Direktur Penyidikan Jampidsus Kejaksaan Agung, Kuntadi, mengungkapkan bahwa kedua tersangka baru tersebut berasal dari pihak swasta, yakni SP (Suparta) selaku Direktur Utama PT RBT dan RA (Reza Andriansyah) selaku Direktur Pengembangan PT RBT.
Kuntadi menjelaskan bahwa berdasarkan hasil pemeriksaan dua orang saksi yang dihubungkan dengan keterangan saksi lain dan alat bukti lainnya, tim penyidik menyimpulkan bahwa keduanya telah memenuhi alat bukti yang cukup untuk ditingkatkan statusnya menjadi tersangka.

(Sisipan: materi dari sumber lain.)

(** C1, as the code has it: [CheckValidityAndUpdateState] never reads the
    [frozen] flag.  For every client state, header and current timestamp,
    the call on the client with the flag set to [b] makes the same library
    calls and returns the same error and the same consensus state as the
    call on the client as it is, and the client state it returns differs
    only in carrying that flag. *)
Theorem frozen_flag_not_consulted
  (cs : types.ClientState) (header : exported.Header) (now : GoTime.Time)
  (b : bool) :
  CheckValidityAndUpdateState (Tendermint (types.set_Frozen cs b)) header now
  = (fst (CheckValidityAndUpdateState (Tendermint cs) header now),
     {| ret_clientState :=
          withFrozen b
            (ret_clientState
               (snd (CheckValidityAndUpdateState (Tendermint cs) header now)));
        ret_consensusState :=
          ret_consensusState
            (snd (CheckValidityAndUpdateState (Tendermint cs) header now));
        ret_err :=
          ret_err
            (snd (CheckValidityAndUpdateState (Tendermint cs) header now)) |}).
Proof.
  destruct header as [| h | t]; try reflexivity.
  cbn.
  change (checkValidity (types.set_Frozen cs b) h now)
    with (checkValidity cs h now).
  destruct (checkValidity cs h now) as [log [[] | err]]; reflexivity.
Qed.

(** C2, as the code has it: for every successful call, the returned
    consensus state has the candidate's height, the candidate's timestamp,
    the Merkle root made of the candidate's app hash, and the candidate's
    own validator set (the set itself, not a hash, and not the next
    set). *)
Theorem consensus_state_of_candidate
  (clientState : exported.ClientState) (header : exported.Header)
  (now : GoTime.Time) (cs' : types.ClientState) (c : types.ConsensusState) :
  succeedsWith (CheckValidityAndUpdateState clientState header now) cs' c ->
  exists h,
    header = Candidate h /\
    types.cons_Height c = types.GetHeight h /\
    types.cons_Timestamp c = types.GetTime h /\
    types.cons_Root c
    = types.NewMerkleRoot
        (tmproto.AppHash (tmproto.sh_Header (types.SignedHeader h))) /\
    types.cons_ValidatorSet c = types.ValidatorSet h.
Proof.
  intros Hs.
  apply success_inversion in Hs as (cs & h & _ & Hh & _ & _ & Hc).
  exists h. subst c. repeat split; assumption.
Qed.

(** C3: a candidate whose height is at most the latest trusted height, or
    whose timestamp is at most the latest trusted timestamp, is rejected
    with the error of a temporal check, and no call into the library (so
    no call of the trust verifier) is made on that input. *)
Theorem stale_candidate_rejected_before_verification
  (cs : types.ClientState) (h : types.Header) (now : GoTime.Time) :
  types.GetHeight h <= types.GetLatestHeight cs \/
  types.GetTime h <= types.GetLatestTimestamp cs ->
  exists err,
    rejectedUpFront
      (CheckValidityAndUpdateState (Tendermint cs) (Candidate h) now) err /\
    isTemporalViolation err = true /\
    verifierCalls
      (fst (CheckValidityAndUpdateState (Tendermint cs) (Candidate h) now))
    = 0%nat.
Proof.
  intros Hstale.
  destruct (not_newer_rejected cs h now Hstale) as (err & Hr & Htemporal).
  exists err. unfold rejectedUpFront.
  rewrite (CheckValidityAndUpdateState_raise cs h now [] err Hr).
  repeat split; assumption.
Qed.

(** C4, as the code has it: when both trusting-period checks pass, the
    call returns the block-time error exactly when the candidate's
    timestamp in whole Unix seconds is at most the latest header's, and,
    that check passing, returns the height error exactly when the
    candidate's height is at most the latest height.  Both errors wrap
    [ErrInvalidHeader]. *)
Theorem monotonicity_checks
  (cs : types.ClientState) (h : types.Header) (now : GoTime.Time) :
  GoTime.Sub now (types.GetLatestTimestamp cs) < types.TrustingPeriod cs ->
  GoTime.Sub (types.GetTime h) (types.GetLatestTimestamp cs)
    < types.TrustingPeriod cs ->
  (ret_err (snd (CheckValidityAndUpdateState (Tendermint cs) (Candidate h) now))
   = Some (ErrNonMonotonicTimestamp cs h)
   <-> GoTime.Unix (types.GetTime h)
       <= GoTime.Unix (types.GetLatestTimestamp cs)) /\
  (GoTime.Unix (types.GetLatestTimestamp cs) < GoTime.Unix (types.GetTime h) ->
   (ret_err (snd (CheckValidityAndUpdateState (Tendermint cs) (Candidate h) now))
    = Some (ErrNonMonotonicHeight cs h)
    <-> types.GetHeight h <= types.GetLatestHeight cs)) /\
  Is (ErrNonMonotonicTimestamp cs h) ErrInvalidHeader /\
  Is (ErrNonMonotonicHeight cs h) ErrInvalidHeader.
Proof.
  intros H1 H2.
  rewrite CheckValidityAndUpdateState_err.
  pose proof (checkValidity_returns cs h now) as Hr.
  destruct (checkValidity cs h now) as [log out]. cbn [fst snd] in *.
  unfold ErrNonMonotonicTimestamp, ErrNonMonotonicHeight.
  repeat split; try reflexivity.
  - intros E. inversion Hr; subst; try discriminate; try lia.
    all: match goal with
         | Hp : temporalChecksPass _ _ _ |- _ => idtac
         | Hp : handedToVerifier _ _ _ _ _ _ _ |- _ => idtac
         end; try discriminate.
  - intros H3. inversion Hr; subst; try reflexivity; try lia.
    all: match goal with
         | Hp : temporalChecksPass _ _ _ |- _ => destruct Hp as (_ & _ & ? & _)
         | Hp : handedToVerifier _ _ _ _ _ _ _ |- _ =>
             destruct Hp as ((_ & _ & ? & _) & _)
         end; lia.
  - intros E. inversion Hr; subst; try discriminate; try lia.
  - intros H4. inversion Hr; subst; try reflexivity; try lia.
    all: match goal with
         | Hp : temporalChecksPass _ _ _ |- _ => destruct Hp as (_ & _ & _ & ?)
         | Hp : handedToVerifier _ _ _ _ _ _ _ |- _ =>
             destruct Hp as ((_ & _ & _ & ?) & _)
         end; lia.
Qed.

“Demi kepentingan penyelidikan lebih lanjut, kedua tersangka ini akan ditahan selama 20 hari ke depan di Rumah Tahanan Negara Salemba Cabang Kejaksaan Agung,” kata Kuntadi.
Penetapan tersangka baru ini menunjukkan langkah lanjutan dari pihak kejaksaan dalam menangani dugaan kasus korupsi di sektor komoditas timah, yang telah menjadi perhatian serius dalam upaya pemberantasan korupsi di Indonesia.